● DATASET EXCERPTS
Lemma rating_out_of_range_is_refused_witness :
  ((6 < 1)%Z ∨ (5 < 6)%Z)
  ∧ routes_rating.create_picture_rating
      (λ picture_id rating0 u, ret (mkRating (id u) picture_id rating0))
      3 6 bob world0
    = (Raise (HTTPException 400 "Rating must be between 1 and 5"), world0).
Proof.
  assert (H0 : (6 < 1)%Z ∨ (5 < 6)%Z) by (right; lia).
  split; [exact H0|].
  exact (proj1 (rating_out_of_range_is_refused
                  (λ picture_id rating0 u,
                     ret (mkRating (id u) picture_id rating0))
                  3 6 bob world0) H0).
Defined.
(* ===== verification/Bytes.v ===== *)
(** * Bytes, [char]s and the memory image of integers

    [char] is signed on the platform the Makefile builds for (x86-64, g++), and
    integers are stored least significant byte first. *)

From stdpp Require Import base list gmap countable.
From Stdlib Require Import Lia ZArith.
From Stdlib Require Export Init.Byte.
From Stdlib Require Strings.Byte.

From S2P Require Import Prelude.

Local Open Scope Z_scope.

#[export] Instance byte_eq_dec : EqDecision byte := Byte.byte_eq_dec.

#[export] Program Instance byte_countable : Countable byte :=
  {| encode b := encode (Byte.to_N b);
     decode p := n ← decode p; Byte.of_N n |}.
Next Obligation. intros b. cbn. rewrite decode_encode. cbn. apply Byte.of_to_N. Qed.

(** The value of a byte read as [unsigned char] and as [char]. *)
Definition uc (b : byte) : Z := Z.of_N (Byte.to_N b).
Definition sc (b : byte) : Z := if uc b <? 128 then uc b else uc b - 256.

(** Conversion of an integer to [char]: its low byte. *)
Definition to_byte (z : Z) : byte :=
  match Byte.of_N (Z.to_N (z mod 256)) with
  | Some b => b
  | None => x00
  end.

Lemma uc_range b : 0 <= uc b < 256.
Proof.
  unfold uc. pose proof (Byte.to_N_bounded b). lia.
Qed.

Lemma sc_range b : -128 <= sc b < 128.
Proof. unfold sc. pose proof (uc_range b). case_match; lia. Qed.

Lemma uc_to_byte z : uc (to_byte z) = z mod 256.
Proof.
  unfold uc, to_byte. pose proof (Z.mod_pos_bound z 256 eq_refl).
  destruct (Byte.of_N (Z.to_N (z mod 256))) as [b |] eqn:E.
  - apply Byte.to_of_N in E. rewrite E. lia.
  - apply Byte.of_N_None_iff in E. lia.
Qed.

Lemma uc_inj b c : uc b = uc c → b = c.
Proof.
  unfold uc. intros H. apply N2Z.inj in H.
  pose proof (Byte.of_to_N b) as E1. pose proof (Byte.of_to_N c) as E2. congruence.
Qed.

Lemma to_byte_uc b : to_byte (uc b) = b.
Proof.
  apply uc_inj. rewrite uc_to_byte. apply Z.mod_small, uc_range.
Qed.

Lemma to_byte_mod z : to_byte (z mod 256) = to_byte z.
Proof. apply uc_inj. by rewrite !uc_to_byte, Z.mod_mod. Qed.

Lemma to_byte_eq z z' : z mod 256 = z' mod 256 → to_byte z = to_byte z'.
Proof. intros H. apply uc_inj. by rewrite !uc_to_byte. Qed.

Lemma sc_small b : uc b < 128 → sc b = uc b.
Proof. unfold sc. intros. case_match; lia. Qed.

(** [wrap w z] and [swrap w z]: [z] stored in an unsigned and in a signed
    [w]-bit integer. *)
Definition wrap (w z : Z) : Z := z mod 2 ^ w.
Definition swrap (w z : Z) : Z :=
  let u := wrap w z in if u <? 2 ^ (w - 1) then u else u - 2 ^ w.

Lemma wrap_range w z : 0 <= w → 0 <= wrap w z < 2 ^ w.
Proof. intros. apply Z.mod_pos_bound. lia. Qed.

Lemma wrap_small w z : 0 <= z < 2 ^ w → wrap w z = z.
Proof. apply Z.mod_small. Qed.

Lemma swrap_small w z : 0 < w → - 2 ^ (w - 1) <= z < 2 ^ (w - 1) → swrap w z = z.
Proof.
  intros Hw Hz. unfold swrap, wrap.
  assert (2 ^ w = 2 * 2 ^ (w - 1)) as Hp.
  { rewrite <- Z.pow_succ_r by lia. f_equal. lia. }
  destruct (decide (0 <= z)).
  - rewrite Z.mod_small by lia. case_match; lia.
  - replace (z mod 2 ^ w) with (z + 2 ^ w).
    + case_match; lia.
    + rewrite <- (Z.mod_small (z + 2 ^ w) (2 ^ w)) by lia.
      rewrite <- Z.add_mod_idemp_r by lia.
      by rewrite Z.mod_same, Z.add_0_r by lia.
Qed.

Lemma swrap_range w z : 0 < w → - 2 ^ (w - 1) <= swrap w z < 2 ^ (w - 1).
Proof.
  intros Hw. unfold swrap. pose proof (wrap_range w z ltac:(lia)).
  assert (2 ^ w = 2 * 2 ^ (w - 1)) as Hp.
  { rewrite <- Z.pow_succ_r by lia. f_equal. lia. }
  case_match; lia.
Qed.

Lemma swrap_wrap w z : 0 <= w → wrap w (swrap w z) = wrap w z.
Proof.
  intros Hw. unfold swrap. case_match; unfold wrap.
  - by rewrite Z.mod_mod by (apply Z.pow_nonzero; lia).
  - rewrite Zminus_mod, Z.mod_same, Z.sub_0_r by (apply Z.pow_nonzero; lia).
    by rewrite !Z.mod_mod by (apply Z.pow_nonzero; lia).
Qed.

(** A [char] survives the trip through a byte. *)
Lemma sc_to_byte z : -128 <= z < 128 → sc (to_byte z) = z.
Proof.
  intros Hz. unfold sc. rewrite uc_to_byte. destruct (decide (0 <= z)).
  - rewrite Z.mod_small by lia. case_match; lia.
  - rewrite <- (Z.mod_add z 1 256), Z.mod_small by lia. case_match; lia.
Qed.

(** The [n] bytes of an integer in memory, and the integer they hold. *)
Fixpoint le_bytes (n : nat) (z : Z) : list byte :=
  match n with
  | O => []
  | S n => to_byte z :: le_bytes n (z / 256)
  end.

Fixpoint of_le (l : list byte) : Z :=
  match l with
  | [] => 0
  | b :: l => uc b + 256 * of_le l
  end.

Lemma length_le_bytes n z : length (le_bytes n z) = n.
Proof. revert z. induction n; intros; simpl; auto. Qed.

Lemma of_le_range l : 0 <= of_le l < 256 ^ Z.of_nat (length l).
Proof.
  induction l as [| b l IH]; cbn [of_le length]; [done |].
  pose proof (uc_range b). rewrite Nat2Z.inj_succ, Z.pow_succ_r by lia. lia.
Qed.

Lemma of_le_le_bytes n z : of_le (le_bytes n z) = z mod 256 ^ Z.of_nat n.
Proof.
  revert z. induction n as [| n IH]; intros z.
  - by rewrite Z.mod_1_r.
  - cbn [le_bytes of_le]. rewrite IH, uc_to_byte.
    rewrite Nat2Z.inj_succ, Z.pow_succ_r by lia.
    rewrite Z.rem_mul_r by lia. lia.
Qed.

Lemma le_bytes_of_le l : le_bytes (length l) (of_le l) = l.
Proof.
  induction l as [| b l IH]; [done |]. cbn [length le_bytes of_le].
  pose proof (uc_range b). f_equal.
  - apply uc_inj. rewrite uc_to_byte. rewrite Z.mul_comm, Z.mod_add by lia.
    by apply Z.mod_small.
  - rewrite Z.mul_comm, Z.div_add by lia. rewrite (Z.div_small (uc b)) by lia. apply IH.
Qed.

Lemma le_bytes_mod n z : le_bytes n (z mod 256 ^ Z.of_nat n) = le_bytes n z.
Proof.
  rewrite <- (of_le_le_bytes n z), <- (length_le_bytes n z) at 1. apply le_bytes_of_le.
Qed.

(** Storing a value keeps its low bits. *)
Lemma le_bytes_wrap n z : le_bytes n (wrap (8 * Z.of_nat n) z) = le_bytes n z.
Proof. unfold wrap. rewrite Z.pow_mul_r by lia. apply le_bytes_mod. Qed.

Lemma of_le_inj l k : length l = length k → of_le l = of_le k → l = k.
Proof.
  intros Hl H. rewrite <- (le_bytes_of_le l), <- (le_bytes_of_le k). by rewrite Hl, H.
Qed.

(** Signed integers of [w] bits from their memory image. *)
Definition of_le_s (w : Z) (l : list byte) : Z := swrap w (of_le l).

Lemma of_le_s_le_bytes n z :
  (0 < n)%nat → - 2 ^ (8 * Z.of_nat n - 1) <= z < 2 ^ (8 * Z.of_nat n - 1) →
  of_le_s (8 * Z.of_nat n) (le_bytes n z) = z.
Proof.
  intros Hn Hz. unfold of_le_s. rewrite of_le_le_bytes.
  replace (256 ^ Z.of_nat n) with (2 ^ (8 * Z.of_nat n)).
  2:{ rewrite Z.pow_mul_r by lia. done. }
  rewrite <- (swrap_small (8 * Z.of_nat n) z) at 2 by lia.
  unfold swrap, wrap. by rewrite Z.mod_mod by lia.
Qed.

(** ** Doubling a size *)
(** [while (m >= n) n <<= 1;]; as many rounds as [m] has bits are enough. *)
Fixpoint double_until (fuel : nat) (m n : Z) : outcome Z :=
  if m <? n then Ok n else
  match fuel with O => Hang | S fuel => double_until fuel m (2 * n) end.

Definition doubled (m n : Z) : outcome Z := double_until (S (Z.to_nat (Z.log2 m))) m n.

Lemma double_until_ok fuel m n :
  0 < n → m < 2 ^ Z.of_nat fuel * n →
  ∃ r, double_until fuel m n = Ok r ∧ m < r ∧ n <= r ∧ (n <= m → r <= 2 * m).
Proof.
  revert n. induction fuel as [| fuel IH]; intros n Hn Hm; cbn [double_until]; destruct (Z.ltb_spec m n); try lia;
    try (exists n; split_and!; done || lia).
  destruct (IH (2 * n)) as (r & Hr & H1 & H2 & H3); [lia | |].
  - rewrite Nat2Z.inj_succ, Z.pow_succ_r in Hm by lia. lia.
  - exists r. split; [done |]. split_and!; try lia. intros _. destruct (decide (2 * n <= m)); [by apply H3 |].
    destruct fuel; cbn [double_until] in Hr; destruct (Z.ltb_spec m (2 * n)); try lia; injection Hr as <-; lia.
Qed.

Lemma doubled_ok m n : 0 < n → ∃ r, doubled m n = Ok r ∧ m < r ∧ n <= r ∧ (n <= m → r <= 2 * m).
Proof.
  intros Hn. apply double_until_ok; [done |]. rewrite Nat2Z.inj_succ, Z2Nat.id by apply Z.log2_nonneg.
  destruct (decide (0 < m)) as [Hm | Hm].
  - pose proof (proj2 (Z.log2_spec m Hm)). nia.
  - assert (0 < 2 ^ Z.succ (Z.log2 m)) by (apply Z.pow_pos_nonneg; [lia |]; pose proof (Z.log2_nonneg m); lia). nia.
Qed.

(** A C string literal: [cstr "text"] is its bytes, without the terminator. *)
Inductive literal := Literal (l : list byte).

Definition literal_of_bytes (l : list byte) : literal := Literal l.
Definition cstr (s : literal) : list byte := match s with Literal l => l end.

Declare Scope literal_scope.
Delimit Scope literal_scope with literal.
String Notation literal literal_of_bytes cstr : literal_scope.
Bind Scope literal_scope with literal.
Arguments cstr s%_literal_scope.

#[export] Hint Rewrite length_le_bytes uc_to_byte to_byte_uc of_le_le_bytes : rtmp.
#[export] Hint Resolve uc_range sc_range : rtmp.
(* ===== verification/Util.v ===== *)
(** * util.cpp: byte swapping between network order and memory order

    A [char *] argument is [Some] of the bytes it points to, or [None] for a
    null pointer; each function returns the contents of [dst] after the call. *)

From stdpp Require Import base list.
From Stdlib Require Import Lia ZArith.
From S2P Require Import Prelude.
From S2P Require Import Bytes.

Local Open Scope Z_scope.

(** [dst[j] = src[i];] *)
Definition copy_byte (src : list byte) (i j : nat) : M (list byte) unit := λ dst,
  match src !! i with
  | Some b =>
      if decide (j < length dst)%nat then (Ok tt, <[j := b]> dst) else (Undef, dst)
  | None => (Undef, dst)
  end.

(** [if (!src || !dst) return -1;] and then the assignments. *)
Definition with_ptrs (body : list byte → M (list byte) unit)
    (src dst : option (list byte)) : outcome (list byte) :=
  match src, dst with
  | Some s, Some d => let '(r, d') := body s d in omap (λ _, d') r
  | _, _ => Fail
  end.

Definition be2se_2bytes : option (list byte) → option (list byte) → outcome (list byte) :=
  with_ptrs (λ src, copy_byte src 0 1 ;; copy_byte src 1 0).

Definition be2se_4bytes : option (list byte) → option (list byte) → outcome (list byte) :=
  with_ptrs (λ src,
    copy_byte src 0 3 ;; copy_byte src 1 2 ;; copy_byte src 2 1 ;; copy_byte src 3 0).

Definition be2se_8bytes : option (list byte) → option (list byte) → outcome (list byte) :=
  with_ptrs (λ src,
    copy_byte src 0 7 ;; copy_byte src 1 6 ;; copy_byte src 2 5 ;; copy_byte src 3 4 ;;
    copy_byte src 4 3 ;; copy_byte src 5 2 ;; copy_byte src 6 1 ;; copy_byte src 7 0).

Definition se2be_2bytes : option (list byte) → option (list byte) → outcome (list byte) :=
  with_ptrs (λ src, copy_byte src 1 0 ;; copy_byte src 0 1).

Definition se2be_3bytes : option (list byte) → option (list byte) → outcome (list byte) :=
  with_ptrs (λ src, copy_byte src 2 0 ;; copy_byte src 1 1 ;; copy_byte src 0 2).

Definition se2be_4bytes : option (list byte) → option (list byte) → outcome (list byte) :=
  with_ptrs (λ src,
    copy_byte src 3 0 ;; copy_byte src 2 1 ;; copy_byte src 1 2 ;; copy_byte src 0 3).

Definition se2be_8bytes : option (list byte) → option (list byte) → outcome (list byte) :=
  with_ptrs (λ src,
    copy_byte src 7 0 ;; copy_byte src 6 1 ;; copy_byte src 5 2 ;; copy_byte src 4 3 ;;
    copy_byte src 3 4 ;; copy_byte src 2 5 ;; copy_byte src 1 6 ;; copy_byte src 0 7).

(** ** What they compute *)

(** [swaps f n]: [f] reverses the first [n] bytes of [src] into [dst]. *)
Definition swaps (f : option (list byte) → option (list byte) → outcome (list byte))
    (n : nat) : Prop :=
  ∀ src dst : list byte, (n ≤ length src)%nat → (n ≤ length dst)%nat →
    f (Some src) (Some dst) = Ok (rev (take n src) ++ drop n dst).

Ltac explode l :=
  repeat (destruct l as [| ? l]; [simpl in *; lia |]).

Ltac solve_swaps :=
  intros src dst Hs Hd; explode src; explode dst; reflexivity.

Lemma be2se_2bytes_swaps : swaps be2se_2bytes 2.
Proof. solve_swaps. Qed.
Lemma be2se_4bytes_swaps : swaps be2se_4bytes 4.
Proof. solve_swaps. Qed.
Lemma be2se_8bytes_swaps : swaps be2se_8bytes 8.
Proof. solve_swaps. Qed.
Lemma se2be_2bytes_swaps : swaps se2be_2bytes 2.
Proof. solve_swaps. Qed.
Lemma se2be_3bytes_swaps : swaps se2be_3bytes 3.
Proof. solve_swaps. Qed.
Lemma se2be_4bytes_swaps : swaps se2be_4bytes 4.
Proof. solve_swaps. Qed.
Lemma se2be_8bytes_swaps : swaps se2be_8bytes 8.
Proof. solve_swaps. Qed.

(** The bytes of [z] in network order. *)
Definition be_bytes (n : nat) (z : Z) : list byte := rev (le_bytes n z).
Definition of_be (l : list byte) : Z := of_le (rev l).

Lemma length_be_bytes n z : length (be_bytes n z) = n.
Proof. unfold be_bytes. by rewrite length_rev, length_le_bytes. Qed.

Lemma of_be_be_bytes n z : of_be (be_bytes n z) = z mod 256 ^ Z.of_nat n.
Proof. unfold of_be, be_bytes. by rewrite rev_involutive, of_le_le_bytes. Qed.

Lemma be_bytes_of_be l : be_bytes (length l) (of_be l) = l.
Proof.
  unfold of_be, be_bytes. rewrite <- (length_rev l), le_bytes_of_le. apply rev_involutive.
Qed.

#[export] Hint Rewrite length_be_bytes of_be_be_bytes : rtmp.

(** Applied to the memory image of an integer, into a buffer of its size. *)
Lemma swaps_le_bytes f n z d :
  swaps f n → length d = n → f (Some (le_bytes n z)) (Some d) = Ok (be_bytes n z).
Proof.
  intros Hf Hd. rewrite Hf by (rewrite ?length_le_bytes; lia).
  rewrite take_ge, drop_ge, app_nil_r by (rewrite ?length_le_bytes; lia). done.
Qed.

(** Only the low bytes of a wider integer are used. *)
Lemma take_le_bytes n m z : (n ≤ m)%nat → take n (le_bytes m z) = le_bytes n z.
Proof.
  revert m z. induction n as [| n IH]; intros m z Hm; [done |].
  destruct m as [| m]; [lia |]. cbn. by rewrite IH by lia.
Qed.

Lemma swaps_le_bytes_low f n m z d :
  swaps f n → (n ≤ m)%nat → length d = n →
  f (Some (le_bytes m z)) (Some d) = Ok (be_bytes n z).
Proof.
  intros Hf Hm Hd. rewrite Hf by (rewrite ?length_le_bytes; lia).
  rewrite take_le_bytes, drop_ge, app_nil_r by lia. done.
Qed.

(** Reading [n] bytes in network order. *)
Lemma swaps_rev f n src d :
  swaps f n → length src = n → length d = n →
  f (Some src) (Some d) = Ok (rev src).
Proof.
  intros Hf Hs Hd. rewrite Hf by lia.
  by rewrite take_ge, drop_ge, app_nil_r by lia.
Qed.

● WHAT YOU HAVE TO DO
Among the entries above, which lines include "mkRating"? List them all.

● REPLY
      (λ picture_id rating0 u, ret (mkRating (id u) picture_id rating0))
                     ret (mkRating (id u) picture_id rating0))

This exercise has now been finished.